Tending The Web
Thoughts on the First Readings – Joe Frankenfield
Genesis 18:1-10

“Always be nice to a stranger and help him if he needs you because he may be Jesus in disguise,” my grandmother used to say. Her thinking seems quaint now. We bridle at the image of God sneaking around to trap us. Still, there’s an important truth hidden in my grandmother’s caution.

In our search for God, we’re chasing a mirage if we think that we can touch him directly. We find him in the people and world He is creating. Behind my grandmother’s prudence (and that of countless other grandmothers) lies the awareness that life, and indeed, all reality, is a web of interdependent being. Mistreat one part of the web and I mistreat the entire web – including the part that I am. God’s life is found in the web he creates even more than a parent’s life is found in the child he gives life or an artist’s in her painting or music.

In many, if not most, places around us folks generally agree with such a thought. If you ask them how often they consider the welfare of the whole web of life when they make their daily decisions, however, or how much they reflect on that web when they’re looking for an experience of God or check the needs of that web when they’re seeking God’s will for them, the answer is typically, “Rarely.”

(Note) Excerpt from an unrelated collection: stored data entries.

(* ===== verification/BlockLayer.v ===== *)
(** The block layer: what the buffer cache promises to the log and the file
    system, as a class, and the cache of [Bio] as its instance.

    [rep s D V L P] says that in state [s] the disk holds the blocks [D], a
    process that reads block [bn] gets [V bn], the running process has the
    buffers and blocks [L] locked, and the blocks [P] are pinned in memory. *)
From S2P Require Import Prelude State Kstring Locks Sched Sleeplock Bio BioList BioSpec.

Abbreviation blocks := (Z -> bytes).
Abbreviation bstate_rel := (kstate -> blocks -> blocks -> list (nat * Z) -> gset Z -> Prop).

(** The writes made to the disk between two states. *)
Definition wrote (s s' : kstate) (W : list (Z * bytes)) : Prop :=
  d_writes (k_disk s') = d_writes (k_disk s) ++ W.

Class BlockLayer (dev pid : Z) (rep : bstate_rel) : Prop := {
  bl_running s D V L P : rep s D V L P -> running s pid;
  bl_frame s s' D V L P :
    rep s D V L P -> k_bufs s' = k_bufs s -> k_disk s' = k_disk s -> running s' pid -> rep s' D V L P;
  bl_ext s D V D' V' L P :
    rep s D V L P -> (forall bn, beq (D bn) (D' bn)) -> (forall bn, beq (V bn) (V' bn)) -> rep s D' V' L P;
  bl_disk s D V L P bn : rep s D V L P -> beq (disk_block bn s) (D bn);
  bl_clean s D V L P bn : rep s D V L P -> bn ∉ L.*2 -> bn ∉ P -> beq (D bn) (V bn);
  bl_locked s D V L P b bn :
    rep s D V L P -> (b, bn) ∈ L ->
    b_blockno (get_buf b s) = bn /\ beq (b_data (get_buf b s)) (V bn) /\ (b < length (k_bufs s))%nat;
  bl_bread s D V L P bn :
    rep s D V L P -> bn ∉ L.*2 -> room L P bn ->
    exists b s', bread dev bn s = Ok b s' /\ bio_only s s' /\ k_disk s' = k_disk s /\
      rep s' D V ((b, bn) :: L) P;
  bl_store s D V L P b bn d :
    rep s D V L P -> (b, bn) ∈ L -> rep (upd_buf b (set_b_data d) s) D (vupd V bn d) L P;
  bl_bwrite s D V L P b bn :
    rep s D V L P -> (b, bn) ∈ L ->
    exists s' d, bwrite b s = Ok tt s' /\ bio_only s s' /\ wrote s s' [(bn, d)] /\ beq d (V bn) /\
      rep s' (vupd D bn (V bn)) V L P;
  bl_brelse s D V L1 L2 P b bn :
    rep s D V (L1 ++ (b, bn) :: L2) P -> bn ∈ P \/ beq (D bn) (V bn) ->
    exists s', brelse b s = Ok tt s' /\ bio_only s s' /\ k_disk s' = k_disk s /\ rep s' D V (L1 ++ L2) P;
  bl_bpin s D V L P b bn h :
    rep s D V L P -> (b, bn) ∈ L -> bn ∉ P -> LkBcache ∉ h ->
    exists s', bpin b (set_k_held h s) = Ok tt (set_k_held h s') /\ bio_only s s' /\ k_disk s' = k_disk s /\
      rep s' D V L ({[bn]} ∪ P);
  bl_bunpin s D V L P b bn :
    rep s D V L P -> (b, bn) ∈ L -> bn ∈ P ->
    exists s', bunpin b s = Ok tt s' /\ bio_only s s' /\ k_disk s' = k_disk s /\ rep s' D V L (P ∖ {[bn]})
}.

Lemma crep_beq dev pid c D V D' V' L P :
  crep dev pid c D V L P -> (forall bn, beq (D bn) (D' bn)) -> (forall bn, beq (V bn) (V' bn)) ->
  crep dev pid c D' V' L P.
Proof.
  intros [H1 H2 H3 H4 H5 H6 H7 H8] HD HV. split; try done.
  - intros i Hi Hd Hv. rewrite <- HV. by apply H2.
  - intros bn Hn Hp. rewrite <- HD, <- HV. by apply H3.
Qed.

#[export] Instance bio_block_layer dev pid : BlockLayer dev pid (brep dev pid).
Proof.
  split.
  - intros s D V L P Hr. apply (br_run _ _ _ _ _ _ _ Hr).
  - intros s s' D V L P [Hr Hl Hd Hc] Eb Ed Hrun. split; [done|by rewrite Eb| |by rewrite Eb].
    intros bn. rewrite <- Hd. unfold disk_block. by rewrite Ed.
  - intros s D V D' V' L P [Hr Hl Hd Hc] HD HV. split; [done|done| |by eapply crep_beq].
    intros bn. by rewrite <- HD.
  - intros s D V L P bn Hr. apply (br_disk _ _ _ _ _ _ _ Hr).
  - intros s D V L P bn Hr. apply (cr_clean _ _ _ _ _ _ _ (br_cache _ _ _ _ _ _ _ Hr)).
  - intros s D V L P b bn Hr Hin. destruct (locked_buf _ _ _ _ _ _ _ _ _ Hr Hin) as (? & ? & ? & _). done.
  - intros s D V L P bn Hr Hn Hroom. destruct (bread_spec _ _ _ _ _ _ _ _ Hr Hn Hroom) as (b & s' & ? & ? & ? & ? & _). eauto 10.
  - intros s D V L P b bn d. apply store_data_spec.
  - intros s D V L P b bn Hr Hin. pose proof (locked_buf _ _ _ _ _ _ _ _ _ Hr Hin) as (_ & _ & Hd & _).
    destruct (bwrite_spec _ _ _ _ _ _ _ _ _ Hr Hin) as (s' & ? & ? & _ & Hw & _ & ?). exists s'. eexists.
    split_and!; [done|done|exact Hw|done|done].
  - intros s D V L1 L2 P b bn. apply brelse_spec.
  - intros s D V L P b bn h. apply bpin_spec.
  - intros s D V L P b bn. apply bunpin_spec.
Qed.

Most of us are comfortable with the part of Jesus’ great commandment that tells us to love God above all things. We have a much harder time dealing with the part that tells us to love our neighbor as ourselves. That, of course, is the more difficult one because it’s measurable and, so, subject to evaluation. Then again, it’s the one where change for the better occurs – the one that demonstrates that we’ve actually come to love the Creator.